In the process of researching for this post, I was reintroduced to the term “at-one-ment,” union with the divine, which some say is the inner meaning of “atonement.” Some Christian writers** rake users of this term over the coals, insisting that it is not possible for humans to experience oneness with God, Jesus notwithstanding. (Think about this: religious people who believe that it is impossible to be one with God.) They again emphasize the sinfulness of humans and the need for expiation of that sin. Yet, I originally learned this concept of “at-one-ment” in Catholic high school, where it was being taught by the nuns.*** Go figure.
And the Healing Codes procedure, taught by some kinder and gentler evangelical Christians who don’t believe that God hates us and wants us to suffer, did work. I feel I have made progress in forgiving myself. At least for now. It’s said, “To err is human, to forgive, divine.” I don’t think the divine has any trouble forgiving us.
Later: Having written thus far, I ran this past Mendy Lou, since I was using her ideas.
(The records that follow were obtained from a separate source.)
(** A save that cannot open its file is swallowed: [save_data] returns
    normally and no file changes.  So [create_hotel] with a fresh id on a
    hotels path that cannot be written returns [True] although the hotel is
    stored nowhere: the collection loads as before. *)
Theorem unwritable_save_is_silent (w : world) (id : Z) (n l : string) (t : Z)
    (hs : list record) :
  hotels_file ∈ readonly w →
  loaded hotels_file w = Ok hs → keyed "hotel_id" hs →
  ¬ Exists (has_id "hotel_id" id) hs →
  (∀ d, (save_data hotels_file d w).1 = Ok ()
        ∧ files (save_data hotels_file d w).2 = files w)
  ∧ (create_hotel id n l t w).1 = Ok true
  ∧ files (create_hotel id n l t w).2 = files w
  ∧ loaded hotels_file (create_hotel id n l t w).2 = Ok hs.
Proof.
  intros Hro Hl Hk Hfresh.
  assert (∀ d, files (store hotels_file d w) = files w) as Hsame.
  { intros d. rewrite store_files. by rewrite decide_True. }
  split; [|split; [|split]].
  - intros d. rewrite save_data_eq. simpl. by rewrite Hsame.
  - rewrite create_hotel_unfold, Hl, any_eq_decide by done.
    by rewrite bool_decide_eq_false_2.
  - rewrite create_hotel_unfold, Hl, any_eq_decide by done.
    rewrite bool_decide_eq_false_2 by done. simpl. apply Hsame.
  - rewrite create_hotel_unfold, Hl, any_eq_decide by done.
    rewrite bool_decide_eq_false_2 by done. simpl.
    by rewrite loaded_store_readonly.
Qed.

Lemma unwritable_save_is_silent_witness :
  (create_hotel 1 "Test" "NY" 10 locked_store).1 = Ok true
  ∧ loaded hotels_file (create_hotel 1 "Test" "NY" 10 locked_store).2 = Ok [].
Proof.
  destruct (unwritable_save_is_silent locked_store 1 "Test" "NY" 10
              (stored hotels_file locked_store)) as (_ & Hret & _ & Hload);
    [evaluate..|].
  by split.
Defined.

(** ** Creating, deleting and refusing *)

(** [create_customer] with an id that no customer on file has returns [True]
    and saves the customers with one record appended, holding the four
    values it was given. *)
Theorem create_customer_fresh (w : world) (id : Z) (n e p : string)
    (cs : list record) :
  loaded customers_file w = Ok cs → keyed "customer_id" cs →
  ¬ Exists (has_id "customer_id" id) cs →
  let c := Customer.to_dict (Customer.init id n e p) in
  create_customer id n e p w = (Ok true, store customers_file (cs ++ [c]) w)
  ∧ c !! "customer_id" = Some (VInt id)
  ∧ c !! "name" = Some (VStr n)
  ∧ c !! "email" = Some (VStr e)
  ∧ c !! "phone" = Some (VStr p)
  ∧ (customers_file ∉ readonly w →
     loaded customers_file (store customers_file (cs ++ [c]) w) = Ok (cs ++ [c])).
Proof.
  intros Hl Hk Hfresh c. split; [|repeat split].
  - rewrite create_customer_unfold, Hl, any_eq_decide by done.
    by rewrite bool_decide_eq_false_2.
  - intros Hw. by apply loaded_store_eq.
Qed.

Lemma create_customer_fresh_witness :
  create_customer 2 "Ann" "ann@mail.com" "555" booked_store
  = (Ok true,
     store customers_file
       (stored customers_file booked_store
        ++ [Customer.to_dict (Customer.init 2 "Ann" "ann@mail.com" "555")])
       booked_store).
Proof.
  apply (create_customer_fresh booked_store 2 "Ann" "ann@mail.com" "555"
           (stored customers_file booked_store)); evaluate.
Defined.

(** Deleting an id that is on file returns [True] and saves the collection
    without any record of that id (all of them go, were the id on file more
    than once); the records of other ids stay, in their order. *)
Theorem delete_removes (w : world) (id : Z) :
  (∀ hs, loaded hotels_file w = Ok hs → keyed "hotel_id" hs →
         Exists (has_id "hotel_id" id) hs →
         let hs' := filter (λ h : record, h !! "hotel_id" ≠ Some (VInt id)) hs in
         delete_hotel id w = (Ok true, store hotels_file hs' w)
         ∧ ¬ Exists (has_id "hotel_id" id) hs'
         ∧ (length hs' < length hs)%nat
         ∧ sublist hs' hs)
  ∧ (∀ cs, loaded customers_file w = Ok cs → keyed "customer_id" cs →
           Exists (has_id "customer_id" id) cs →
           let cs' := filter (λ c : record, c !! "customer_id" ≠ Some (VInt id)) cs in
           delete_customer id w = (Ok true, store customers_file cs' w)
           ∧ ¬ Exists (has_id "customer_id" id) cs'
           ∧ (length cs' < length cs)%nat
           ∧ sublist cs' cs).
Proof.
  assert (∀ key (l : list record),
            Exists (has_id key id) l →
            let l' := filter (λ r : record, r !! key ≠ Some (VInt id)) l in
            ¬ Exists (has_id key id) l' ∧ (length l' < length l)%nat ∧ sublist l' l)
    as Hfilter.
  { intros key l Hex l'. split; [|split].
    - intros Hex'. apply Exists_exists in Hex' as (r & Hin & Hr).
      apply list_elem_of_filter in Hin as [Hne _]. by apply Hne.
    - apply Exists_exists in Hex as (r & Hin & Hr).
      apply (length_filter_lt _ _ r); [done|]. intros Hne. by apply Hne.
    - apply sublist_filter. }
  split.
  - intros hs Hl Hk Hex. pose proof (Hfilter "hotel_id" hs Hex) as H.
    cbv zeta in *. destruct H as (H1 & H2 & H3).
    split; [|done]. rewrite delete_hotel_unfold, Hl, without_filter by done.
    rewrite decide_False; [done|]. apply Nat.lt_neq, H2.
  - intros cs Hl Hk Hex. pose proof (Hfilter "customer_id" cs Hex) as H.
    cbv zeta in *. destruct H as (H1 & H2 & H3).
    split; [|done]. rewrite delete_customer_unfold, Hl, without_filter by done.
    rewrite decide_False; [done|]. apply Nat.lt_neq, H2.
Qed.

Lemma delete_removes_witness :
  delete_hotel 1 booked_store
  = (Ok true,
     store hotels_file
       (filter (λ h : record, h !! "hotel_id" ≠ Some (VInt 1))
               (stored hotels_file booked_store)) booked_store)
  ∧ delete_customer 1 booked_store
    = (Ok true,
       store customers_file
         (filter (λ c : record, c !! "customer_id" ≠ Some (VInt 1))
                 (stored customers_file booked_store)) booked_store).
Proof.
  destruct (delete_removes booked_store 1) as [Hh Hc]. split.
  - apply (Hh (stored hotels_file booked_store)); evaluate.
  - apply (Hc (stored customers_file booked_store)); evaluate.
Defined.

(** A reservation against a hotel that has no room left is refused: with a
    fresh reservation id and a customer on file, [create_reservation] returns
    [False] when the hotel's [available_rooms] is zero or negative, and the
    world is untouched. *)
Theorem create_reservation_full (w : world) (now : string) (rid cid hid : Z)
    (rs hs cs : list record) (h : record) (a : Z) :
  loaded reservations_file w = Ok rs →
  loaded hotels_file w = Ok hs →
  loaded customers_file w = Ok cs →
  keyed "reservation_id" rs → ¬ Exists (has_id "reservation_id" rid) rs →
  keyed "customer_id" cs → Exists (has_id "customer_id" cid) cs →
  keyed "hotel_id" hs → NoDup (ids "hotel_id" hs) →
  h ∈ hs → has_id "hotel_id" hid h → h !! "available_rooms" = Some (VInt a) → a ≤ 0 →
  create_reservation now rid cid hid w = (Ok false, w).
Proof.
  intros Hr Hh Hc Hkr Hfresh Hkc Hcust Hkh Hnd Hin Hid Ha Hle.
  destruct (first_match "hotel_id" (VInt hid) hs Hkh) as (pre & h0 & post & E & Hpre & Hh0).
  { apply Exists_exists. eauto. }
  assert (h = h0) as <-.
  { eapply unique_first; [done..|]. unfold has_id in Hid. congruence. }
  rewrite create_reservation_unfold, Hr, Hh, Hc.
  rewrite any_eq_decide by done. rewrite bool_decide_eq_false_2 by done.
  rewrite any_eq_decide by done. rewrite bool_decide_eq_true_2 by done.
  rewrite E, (book_room_at hid pre h post a) by done.
  by replace (a <=? 0) with true by lia.
Qed.

Lemma create_reservation_full_witness :
  create_reservation "2026-01-02 08:00:00" 2 1 1 booked_store = (Ok false, booked_store).
Proof.
  apply (create_reservation_full booked_store _ 2 1 1
           (stored reservations_file booked_store) (stored hotels_file booked_store)
           (stored customers_file booked_store)
           (<["available_rooms" := VInt 0]> (Hotel.to_dict (Hotel.init 1 "Test" "NY" 1))) 0);
    evaluate.
Defined.

(** ** What a call writes *)

(** Destructs the loads and loops of an unfolded operation. *)
Ltac split_cases :=
  repeat match goal with
  | |- context [match ?x with _ => _ end] => destruct x eqn:?; simpl
  | H : context [match ?x with _ => _ end] |- _ => destruct x eqn:?; simpl in H
  end.

(** An operation that declines has written nothing: when it returns [False],
    or raises [KeyError] on a record without the field a scan reads, or raises
    [UnicodeDecodeError] on a file that is not UTF-8 text, no save was made
    and the world is as before.  The [display_*] operations never write. *)
Theorem refusals_save_nothing (w : world) :
  (∀ i n l t, refused (create_hotel i n l t w).1 → (create_hotel i n l t w).2 = w)
  ∧ (∀ i, refused (delete_hotel i w).1 → (delete_hotel i w).2 = w)
  ∧ (∀ i kw, refused (modify_hotel i kw w).1 → (modify_hotel i kw w).2 = w)
  ∧ (∀ i n e p, refused (create_customer i n e p w).1 → (create_customer i n e p w).2 = w)
  ∧ (∀ i, refused (delete_customer i w).1 → (delete_customer i w).2 = w)
  ∧ (∀ i kw, refused (modify_customer i kw w).1 → (modify_customer i kw w).2 = w)
  ∧ (∀ now r c h, refused (create_reservation now r c h w).1 →
                  (create_reservation now r c h w).2 = w)
  ∧ (∀ r, refused (cancel_reservation r w).1 → (cancel_reservation r w).2 = w)
  ∧ (display_hotels w).2 = w
  ∧ (display_customers w).2 = w
  ∧ (display_reservations w).2 = w.
Proof.
  repeat apply conj.
  - intros i n l t. rewrite create_hotel_unfold. split_cases; done.
  - intros i. rewrite delete_hotel_unfold. split_cases; done.
  - intros i kw. rewrite modify_hotel_unfold. split_cases; done.
  - intros i n e p. rewrite create_customer_unfold. split_cases; done.
  - intros i. rewrite delete_customer_unfold. split_cases; done.
  - intros i kw. rewrite modify_customer_unfold. split_cases; done.
  - intros now r c h. rewrite create_reservation_unfold. split_cases; done.
  - intros r. rewrite cancel_reservation_unfold. split_cases; done.
  - unfold display_hotels. by rewrite load_data_eq.
  - unfold display_customers. by rewrite load_data_eq.
  - unfold display_reservations. by rewrite load_data_eq.
Qed.

Lemma refusals_save_nothing_witness :
  (create_reservation "2026-01-01 12:00:00" 1 99 99 empty_store).2 = empty_store
  ∧ (create_hotel 1 "Test" "NY" 10 undecodable_store).2 = undecodable_store
  ∧ (delete_hotel 1 keyless_store).2 = keyless_store.
Proof.
  destruct (refusals_save_nothing empty_store)
    as (_ & _ & _ & _ & _ & _ & Hres & _).
  destruct (refusals_save_nothing undecodable_store) as (Hhot & _).
  destruct (refusals_save_nothing keyless_store) as (_ & Hdel & _).
  split; [|split].
  - apply Hres. evaluate.
  - apply Hhot. evaluate.
  - apply Hdel. evaluate.
Defined.

Lemma replay_readonly ws w : readonly (replay ws w) = readonly w.
Proof.
  revert w. induction ws as [|s ws IH]; intros w; [done|].
  simpl. by rewrite IH, store_readonly.
Qed.

Lemma replay_files_other ws w g :
  g ∉ ws.*1 → files (replay ws w) !! g = files w !! g.
Proof.
  revert w. induction ws as [|s ws IH]; intros w Hg; [done|].
  simpl in *. apply not_elem_of_cons in Hg as [Hne Hg]. rewrite IH by done.
  rewrite store_files. case_decide; [done|]. by rewrite lookup_insert_ne.
Qed.

Lemma replay_files_kept ws w g :
  is_Some (files w !! g) → is_Some (files (replay ws w) !! g).
Proof.
  revert w. induction ws as [|s ws IH]; intros w Hg; [done|].
  simpl. apply IH. rewrite store_files. case_decide; [done|].
  destruct (decide (s.1 = g)) as [->|Hne].
  - rewrite lookup_insert_eq. eauto.
  - by rewrite lookup_insert_ne.
Qed.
She pointed out that we ourselves are part of the divine, and the divine does not need to forgive itself. “Forgiveness is very powerful,” she wrote, “but to me it must be a definitive action of releasing the ego/emotional reactive self to the higher self. It is a very arduous and ardent process that I feel takes us to the place of pure acceptance, self-acceptance as the embodied presence of the Divine. It is only the indoctrinations that we choose that bind us from knowing who we really are.”
*thehealingcodes.com [no http://www.]
** Here is one source: http://libertytothecaptives.net/scofield_at-one-ment.html
*** Sisters of the Humility of Mary, many of whom were seriously groovy back in the ‘70s, and very likely still are.
4 responses to “Confessions and Confusions for the Christmas Season”
Elene, very interesting. I may have to read it again to fully digest it. I have never felt the need to forgive myself, whatever that means. I have felt guilty about certain things and felt remorse concerning them, but I don’t dwell on them and it has never occurred to me that I should forgive myself. I’m wondering now if I should have considered it or should still consider it, but in trying to figure out how I forgive myself I see remorse as the same thing. Maybe I’m off track here. .
Mike, if you can let go of things you’ve felt guilty about and not dwell on them, you’re probably way ahead of a lot of us, and I think you should just happily go on that way! You’re not missing anything.
Odd that I, too, have been thinking about forgiving myself lately, but for what exactly? That one time I dared to sass my overbearing tyrant of a mother? Stuff like that? Where does guilt come from if not primarily from our parents? Are we born guilty of sin? The churches I went to seemed to think so. I had a shrink who proposed that we are born with the baggage of our ancestors; how’s that for a poser, as it seems to explain some things…or afford a direction into which we can cast blame.
Family Constellations Therapy shows that we are in fact “born with the baggage of our ancestors.” It’s kinda spooky.